INSTRUCTIONS FOR THE TASK: Report each line of the entries below that has the word "zeta" in it.

(Saved data entries)

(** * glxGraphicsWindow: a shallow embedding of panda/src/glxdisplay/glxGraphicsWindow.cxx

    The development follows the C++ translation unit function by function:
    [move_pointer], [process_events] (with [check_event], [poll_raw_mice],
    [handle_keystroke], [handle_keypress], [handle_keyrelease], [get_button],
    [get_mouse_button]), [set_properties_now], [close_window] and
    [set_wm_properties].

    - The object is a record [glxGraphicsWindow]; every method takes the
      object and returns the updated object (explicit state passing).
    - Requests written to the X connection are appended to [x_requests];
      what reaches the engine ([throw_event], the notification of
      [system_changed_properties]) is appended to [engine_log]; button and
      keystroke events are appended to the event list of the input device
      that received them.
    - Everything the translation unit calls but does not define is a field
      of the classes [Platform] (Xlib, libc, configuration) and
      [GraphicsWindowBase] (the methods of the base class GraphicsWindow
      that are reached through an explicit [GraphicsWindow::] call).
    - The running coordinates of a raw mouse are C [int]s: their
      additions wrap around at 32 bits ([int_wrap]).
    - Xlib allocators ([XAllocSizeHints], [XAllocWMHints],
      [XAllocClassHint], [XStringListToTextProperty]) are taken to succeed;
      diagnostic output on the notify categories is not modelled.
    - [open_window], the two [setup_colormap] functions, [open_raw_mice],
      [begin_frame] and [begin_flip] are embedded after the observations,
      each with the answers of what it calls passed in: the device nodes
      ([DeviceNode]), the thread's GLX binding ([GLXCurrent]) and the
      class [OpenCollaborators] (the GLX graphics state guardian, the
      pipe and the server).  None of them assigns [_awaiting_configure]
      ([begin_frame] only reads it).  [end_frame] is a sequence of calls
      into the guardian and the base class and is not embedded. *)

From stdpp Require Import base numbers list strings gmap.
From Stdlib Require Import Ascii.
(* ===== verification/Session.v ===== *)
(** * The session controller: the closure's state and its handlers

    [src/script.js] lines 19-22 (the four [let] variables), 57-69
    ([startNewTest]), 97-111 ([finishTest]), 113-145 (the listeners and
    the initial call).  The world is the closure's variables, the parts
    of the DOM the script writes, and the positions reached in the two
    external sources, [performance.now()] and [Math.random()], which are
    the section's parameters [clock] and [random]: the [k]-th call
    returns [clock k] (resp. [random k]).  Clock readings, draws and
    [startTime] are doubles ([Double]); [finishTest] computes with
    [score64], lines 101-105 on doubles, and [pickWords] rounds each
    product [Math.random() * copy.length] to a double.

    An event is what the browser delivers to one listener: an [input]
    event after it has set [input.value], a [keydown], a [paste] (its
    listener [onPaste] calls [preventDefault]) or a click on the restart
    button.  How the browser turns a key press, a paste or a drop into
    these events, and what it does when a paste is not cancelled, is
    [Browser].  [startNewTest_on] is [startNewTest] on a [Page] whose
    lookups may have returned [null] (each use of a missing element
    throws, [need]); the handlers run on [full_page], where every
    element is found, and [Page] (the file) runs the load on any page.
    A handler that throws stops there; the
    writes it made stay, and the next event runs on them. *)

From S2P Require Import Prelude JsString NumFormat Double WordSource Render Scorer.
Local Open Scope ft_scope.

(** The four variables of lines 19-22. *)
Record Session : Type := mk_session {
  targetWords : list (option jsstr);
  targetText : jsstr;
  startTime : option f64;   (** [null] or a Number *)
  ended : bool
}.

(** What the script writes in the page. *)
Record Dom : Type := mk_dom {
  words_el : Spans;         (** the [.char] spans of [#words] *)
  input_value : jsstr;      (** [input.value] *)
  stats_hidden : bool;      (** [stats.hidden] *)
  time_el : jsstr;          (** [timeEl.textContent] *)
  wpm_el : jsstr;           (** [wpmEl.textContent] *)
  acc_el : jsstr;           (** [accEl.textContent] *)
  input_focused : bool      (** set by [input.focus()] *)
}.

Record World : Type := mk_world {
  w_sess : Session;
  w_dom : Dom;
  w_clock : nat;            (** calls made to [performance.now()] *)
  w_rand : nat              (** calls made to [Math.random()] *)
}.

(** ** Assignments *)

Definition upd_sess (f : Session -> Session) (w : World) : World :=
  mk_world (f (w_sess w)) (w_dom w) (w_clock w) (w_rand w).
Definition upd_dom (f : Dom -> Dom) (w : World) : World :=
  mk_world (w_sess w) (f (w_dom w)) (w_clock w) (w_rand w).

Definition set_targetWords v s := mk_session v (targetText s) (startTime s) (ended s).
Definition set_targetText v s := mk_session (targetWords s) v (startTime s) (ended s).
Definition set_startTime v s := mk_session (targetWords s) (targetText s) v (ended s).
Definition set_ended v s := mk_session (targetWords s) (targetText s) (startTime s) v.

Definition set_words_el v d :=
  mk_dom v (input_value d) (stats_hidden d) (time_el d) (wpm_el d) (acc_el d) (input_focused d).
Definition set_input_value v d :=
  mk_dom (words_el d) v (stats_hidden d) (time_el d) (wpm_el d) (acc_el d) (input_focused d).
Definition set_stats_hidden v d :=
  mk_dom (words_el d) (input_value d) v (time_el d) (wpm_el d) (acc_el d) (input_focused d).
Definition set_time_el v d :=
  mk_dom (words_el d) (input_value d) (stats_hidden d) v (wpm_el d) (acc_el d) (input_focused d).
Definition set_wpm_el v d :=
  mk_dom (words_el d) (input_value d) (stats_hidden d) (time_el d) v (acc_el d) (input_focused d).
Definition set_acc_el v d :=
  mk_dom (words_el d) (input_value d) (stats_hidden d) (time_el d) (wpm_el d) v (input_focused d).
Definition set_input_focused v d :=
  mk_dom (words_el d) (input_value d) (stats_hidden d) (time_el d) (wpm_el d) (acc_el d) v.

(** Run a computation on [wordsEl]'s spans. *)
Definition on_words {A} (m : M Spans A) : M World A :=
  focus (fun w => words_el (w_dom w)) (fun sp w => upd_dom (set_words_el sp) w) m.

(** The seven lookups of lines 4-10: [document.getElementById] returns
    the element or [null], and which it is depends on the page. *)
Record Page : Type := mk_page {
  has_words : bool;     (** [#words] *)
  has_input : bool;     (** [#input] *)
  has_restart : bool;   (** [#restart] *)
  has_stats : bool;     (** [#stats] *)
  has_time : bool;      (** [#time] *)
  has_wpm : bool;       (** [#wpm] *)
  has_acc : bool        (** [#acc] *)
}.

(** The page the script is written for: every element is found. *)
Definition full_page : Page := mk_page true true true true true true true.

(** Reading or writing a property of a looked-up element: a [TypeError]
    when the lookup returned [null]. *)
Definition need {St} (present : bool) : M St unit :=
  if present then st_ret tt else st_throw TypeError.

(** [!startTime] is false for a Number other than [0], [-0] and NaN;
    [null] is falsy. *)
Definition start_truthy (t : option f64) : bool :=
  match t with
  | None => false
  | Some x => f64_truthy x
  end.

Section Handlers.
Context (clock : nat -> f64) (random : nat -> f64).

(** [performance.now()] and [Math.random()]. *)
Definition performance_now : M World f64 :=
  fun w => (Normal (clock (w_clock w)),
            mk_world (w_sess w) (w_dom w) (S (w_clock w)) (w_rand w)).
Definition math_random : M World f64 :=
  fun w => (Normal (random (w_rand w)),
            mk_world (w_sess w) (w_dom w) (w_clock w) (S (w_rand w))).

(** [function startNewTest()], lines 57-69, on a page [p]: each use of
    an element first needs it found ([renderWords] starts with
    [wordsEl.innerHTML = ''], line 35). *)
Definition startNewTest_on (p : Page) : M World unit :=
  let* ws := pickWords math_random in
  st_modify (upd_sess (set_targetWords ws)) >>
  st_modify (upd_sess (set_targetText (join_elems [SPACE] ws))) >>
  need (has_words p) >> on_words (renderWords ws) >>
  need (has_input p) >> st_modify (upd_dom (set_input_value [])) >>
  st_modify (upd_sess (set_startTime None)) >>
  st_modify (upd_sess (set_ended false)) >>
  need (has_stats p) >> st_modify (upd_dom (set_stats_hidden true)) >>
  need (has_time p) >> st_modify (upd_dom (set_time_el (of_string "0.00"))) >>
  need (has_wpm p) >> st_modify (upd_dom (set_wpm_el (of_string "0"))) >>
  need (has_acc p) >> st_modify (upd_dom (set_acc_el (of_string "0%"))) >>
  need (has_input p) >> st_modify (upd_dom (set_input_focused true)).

---

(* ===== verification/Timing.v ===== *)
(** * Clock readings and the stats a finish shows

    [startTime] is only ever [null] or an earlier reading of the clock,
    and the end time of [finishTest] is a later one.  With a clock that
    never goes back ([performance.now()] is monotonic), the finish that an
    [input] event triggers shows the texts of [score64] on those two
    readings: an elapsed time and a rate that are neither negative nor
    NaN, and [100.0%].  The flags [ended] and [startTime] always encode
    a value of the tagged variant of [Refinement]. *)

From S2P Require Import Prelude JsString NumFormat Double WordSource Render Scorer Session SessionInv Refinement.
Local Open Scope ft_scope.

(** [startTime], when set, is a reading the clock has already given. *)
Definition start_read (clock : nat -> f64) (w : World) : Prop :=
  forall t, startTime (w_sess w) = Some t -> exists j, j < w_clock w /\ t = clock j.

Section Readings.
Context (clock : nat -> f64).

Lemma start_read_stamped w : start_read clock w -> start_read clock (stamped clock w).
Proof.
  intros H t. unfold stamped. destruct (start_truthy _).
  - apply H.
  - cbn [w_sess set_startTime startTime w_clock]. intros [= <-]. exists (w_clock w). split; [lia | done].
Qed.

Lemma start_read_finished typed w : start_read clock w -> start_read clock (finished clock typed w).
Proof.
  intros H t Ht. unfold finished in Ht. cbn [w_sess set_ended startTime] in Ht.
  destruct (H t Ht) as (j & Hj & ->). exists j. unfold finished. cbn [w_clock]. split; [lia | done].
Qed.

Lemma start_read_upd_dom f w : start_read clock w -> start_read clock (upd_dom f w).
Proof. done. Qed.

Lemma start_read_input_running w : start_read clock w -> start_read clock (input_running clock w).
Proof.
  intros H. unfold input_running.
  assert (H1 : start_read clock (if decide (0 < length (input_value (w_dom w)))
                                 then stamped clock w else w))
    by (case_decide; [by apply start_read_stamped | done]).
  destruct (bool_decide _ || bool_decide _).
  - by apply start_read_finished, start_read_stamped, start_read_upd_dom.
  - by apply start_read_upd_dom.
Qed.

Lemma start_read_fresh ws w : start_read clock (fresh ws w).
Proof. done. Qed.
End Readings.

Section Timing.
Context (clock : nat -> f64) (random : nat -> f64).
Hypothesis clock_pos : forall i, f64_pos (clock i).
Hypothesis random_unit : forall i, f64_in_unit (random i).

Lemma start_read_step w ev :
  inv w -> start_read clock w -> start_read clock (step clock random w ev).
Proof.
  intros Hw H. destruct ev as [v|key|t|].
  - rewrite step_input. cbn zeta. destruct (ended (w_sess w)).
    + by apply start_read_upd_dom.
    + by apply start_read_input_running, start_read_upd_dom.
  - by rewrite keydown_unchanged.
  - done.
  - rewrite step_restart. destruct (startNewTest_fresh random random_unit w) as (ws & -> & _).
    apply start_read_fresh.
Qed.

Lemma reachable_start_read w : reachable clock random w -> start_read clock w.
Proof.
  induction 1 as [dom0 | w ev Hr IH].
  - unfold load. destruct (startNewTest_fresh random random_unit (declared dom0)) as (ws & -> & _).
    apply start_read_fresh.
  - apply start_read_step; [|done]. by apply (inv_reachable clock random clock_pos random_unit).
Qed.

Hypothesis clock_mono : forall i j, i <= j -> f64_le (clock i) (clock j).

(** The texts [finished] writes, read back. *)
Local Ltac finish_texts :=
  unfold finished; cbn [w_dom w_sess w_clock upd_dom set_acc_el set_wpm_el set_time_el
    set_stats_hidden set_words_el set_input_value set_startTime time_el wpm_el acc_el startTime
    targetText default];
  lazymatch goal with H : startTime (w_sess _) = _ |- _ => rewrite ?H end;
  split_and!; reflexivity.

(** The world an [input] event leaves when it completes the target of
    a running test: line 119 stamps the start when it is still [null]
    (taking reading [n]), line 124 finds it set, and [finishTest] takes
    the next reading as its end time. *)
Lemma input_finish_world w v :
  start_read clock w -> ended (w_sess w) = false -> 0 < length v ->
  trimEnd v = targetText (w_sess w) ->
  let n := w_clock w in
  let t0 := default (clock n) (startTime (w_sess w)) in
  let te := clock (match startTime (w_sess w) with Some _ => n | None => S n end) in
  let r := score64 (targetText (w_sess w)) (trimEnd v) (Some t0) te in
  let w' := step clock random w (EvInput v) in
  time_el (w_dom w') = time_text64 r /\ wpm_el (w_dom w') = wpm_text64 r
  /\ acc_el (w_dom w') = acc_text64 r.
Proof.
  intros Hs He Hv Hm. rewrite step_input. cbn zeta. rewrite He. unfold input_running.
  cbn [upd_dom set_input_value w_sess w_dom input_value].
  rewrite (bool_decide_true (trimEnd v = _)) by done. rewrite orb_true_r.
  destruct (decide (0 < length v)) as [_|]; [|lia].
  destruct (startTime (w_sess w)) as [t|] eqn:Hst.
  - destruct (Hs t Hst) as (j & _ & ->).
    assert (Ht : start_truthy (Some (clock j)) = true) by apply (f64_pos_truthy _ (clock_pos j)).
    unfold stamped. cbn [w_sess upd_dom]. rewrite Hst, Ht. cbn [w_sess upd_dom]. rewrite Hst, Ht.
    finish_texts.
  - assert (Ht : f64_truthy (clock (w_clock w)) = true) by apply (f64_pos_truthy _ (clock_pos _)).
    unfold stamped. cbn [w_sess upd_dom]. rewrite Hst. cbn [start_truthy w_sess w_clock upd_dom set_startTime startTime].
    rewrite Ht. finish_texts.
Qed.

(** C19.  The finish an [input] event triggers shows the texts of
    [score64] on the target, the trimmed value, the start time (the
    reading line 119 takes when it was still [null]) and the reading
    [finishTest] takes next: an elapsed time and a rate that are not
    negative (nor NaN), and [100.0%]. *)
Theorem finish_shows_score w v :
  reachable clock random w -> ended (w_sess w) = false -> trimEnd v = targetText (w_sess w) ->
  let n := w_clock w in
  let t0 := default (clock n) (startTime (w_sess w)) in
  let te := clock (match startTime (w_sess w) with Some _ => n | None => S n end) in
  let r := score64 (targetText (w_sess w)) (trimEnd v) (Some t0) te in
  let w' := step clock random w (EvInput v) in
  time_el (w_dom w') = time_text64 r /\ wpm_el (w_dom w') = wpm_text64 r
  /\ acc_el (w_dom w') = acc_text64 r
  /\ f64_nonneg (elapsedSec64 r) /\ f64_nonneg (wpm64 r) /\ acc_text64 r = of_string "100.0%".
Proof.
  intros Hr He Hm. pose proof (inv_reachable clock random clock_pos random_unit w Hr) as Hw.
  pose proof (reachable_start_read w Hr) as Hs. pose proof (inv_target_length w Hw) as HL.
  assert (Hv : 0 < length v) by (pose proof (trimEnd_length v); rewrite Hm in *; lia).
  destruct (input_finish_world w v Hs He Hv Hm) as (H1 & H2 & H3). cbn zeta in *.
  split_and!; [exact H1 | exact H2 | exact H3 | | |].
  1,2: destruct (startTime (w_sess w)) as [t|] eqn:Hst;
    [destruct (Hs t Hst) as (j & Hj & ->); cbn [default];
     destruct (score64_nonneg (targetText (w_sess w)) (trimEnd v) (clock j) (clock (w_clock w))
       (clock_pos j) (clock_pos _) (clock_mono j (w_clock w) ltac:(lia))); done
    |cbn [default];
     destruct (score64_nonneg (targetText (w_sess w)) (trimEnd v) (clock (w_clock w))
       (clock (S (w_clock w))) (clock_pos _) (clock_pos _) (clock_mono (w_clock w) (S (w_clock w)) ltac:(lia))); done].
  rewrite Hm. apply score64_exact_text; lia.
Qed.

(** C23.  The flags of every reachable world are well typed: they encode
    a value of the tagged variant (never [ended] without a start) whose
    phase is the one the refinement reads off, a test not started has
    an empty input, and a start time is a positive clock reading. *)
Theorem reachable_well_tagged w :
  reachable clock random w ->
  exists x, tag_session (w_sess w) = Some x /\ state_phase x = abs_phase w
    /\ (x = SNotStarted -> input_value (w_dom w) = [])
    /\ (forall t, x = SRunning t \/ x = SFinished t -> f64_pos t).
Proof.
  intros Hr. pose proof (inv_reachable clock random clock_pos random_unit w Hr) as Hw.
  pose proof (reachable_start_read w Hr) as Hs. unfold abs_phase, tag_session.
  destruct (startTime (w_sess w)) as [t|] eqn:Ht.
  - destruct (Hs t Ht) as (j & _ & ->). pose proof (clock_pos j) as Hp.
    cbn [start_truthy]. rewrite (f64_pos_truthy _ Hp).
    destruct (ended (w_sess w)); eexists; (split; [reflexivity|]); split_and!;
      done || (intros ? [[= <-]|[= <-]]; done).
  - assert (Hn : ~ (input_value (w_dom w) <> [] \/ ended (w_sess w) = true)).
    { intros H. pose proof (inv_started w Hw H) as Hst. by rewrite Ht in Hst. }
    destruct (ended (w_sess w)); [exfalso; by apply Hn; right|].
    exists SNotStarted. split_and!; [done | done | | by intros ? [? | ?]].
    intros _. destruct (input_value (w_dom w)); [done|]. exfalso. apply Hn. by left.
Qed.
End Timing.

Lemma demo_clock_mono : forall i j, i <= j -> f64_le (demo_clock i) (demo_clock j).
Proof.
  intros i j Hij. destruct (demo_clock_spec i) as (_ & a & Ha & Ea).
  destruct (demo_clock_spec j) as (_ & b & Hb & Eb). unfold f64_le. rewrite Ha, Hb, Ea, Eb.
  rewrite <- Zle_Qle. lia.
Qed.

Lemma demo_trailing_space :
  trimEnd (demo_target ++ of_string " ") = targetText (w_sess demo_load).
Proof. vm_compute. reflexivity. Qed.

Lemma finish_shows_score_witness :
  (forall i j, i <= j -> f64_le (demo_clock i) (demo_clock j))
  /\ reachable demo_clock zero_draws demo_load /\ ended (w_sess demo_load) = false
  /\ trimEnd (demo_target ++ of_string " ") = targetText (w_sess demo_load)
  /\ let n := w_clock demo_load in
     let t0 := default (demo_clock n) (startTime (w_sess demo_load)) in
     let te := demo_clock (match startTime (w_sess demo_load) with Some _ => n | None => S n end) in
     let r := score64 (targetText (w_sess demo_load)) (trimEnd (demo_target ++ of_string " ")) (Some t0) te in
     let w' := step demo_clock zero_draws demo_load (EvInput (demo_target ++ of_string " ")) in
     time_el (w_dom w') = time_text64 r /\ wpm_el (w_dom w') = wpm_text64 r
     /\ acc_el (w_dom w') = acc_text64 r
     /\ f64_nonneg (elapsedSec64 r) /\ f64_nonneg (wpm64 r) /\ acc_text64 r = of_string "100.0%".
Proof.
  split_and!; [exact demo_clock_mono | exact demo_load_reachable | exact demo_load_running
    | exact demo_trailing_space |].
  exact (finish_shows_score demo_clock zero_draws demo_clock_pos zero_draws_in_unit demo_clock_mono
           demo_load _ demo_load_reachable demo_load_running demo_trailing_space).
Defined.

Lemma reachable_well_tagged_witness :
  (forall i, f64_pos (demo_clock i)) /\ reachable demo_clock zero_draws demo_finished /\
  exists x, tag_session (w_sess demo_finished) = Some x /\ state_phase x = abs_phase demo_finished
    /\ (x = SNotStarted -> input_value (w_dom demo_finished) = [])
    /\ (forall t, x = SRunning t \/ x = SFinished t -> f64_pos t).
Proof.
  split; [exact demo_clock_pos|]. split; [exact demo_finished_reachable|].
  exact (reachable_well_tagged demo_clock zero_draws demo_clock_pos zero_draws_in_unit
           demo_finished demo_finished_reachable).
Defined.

FINAL ANSWER:
  - rewrite step_input. cbn zeta. destruct (ended (w_sess w)).
  intros Hs He Hv Hm. rewrite step_input. cbn zeta. rewrite He. unfold input_running.
  destruct (input_finish_world w v Hs He Hv Hm) as (H1 & H2 & H3). cbn zeta in *.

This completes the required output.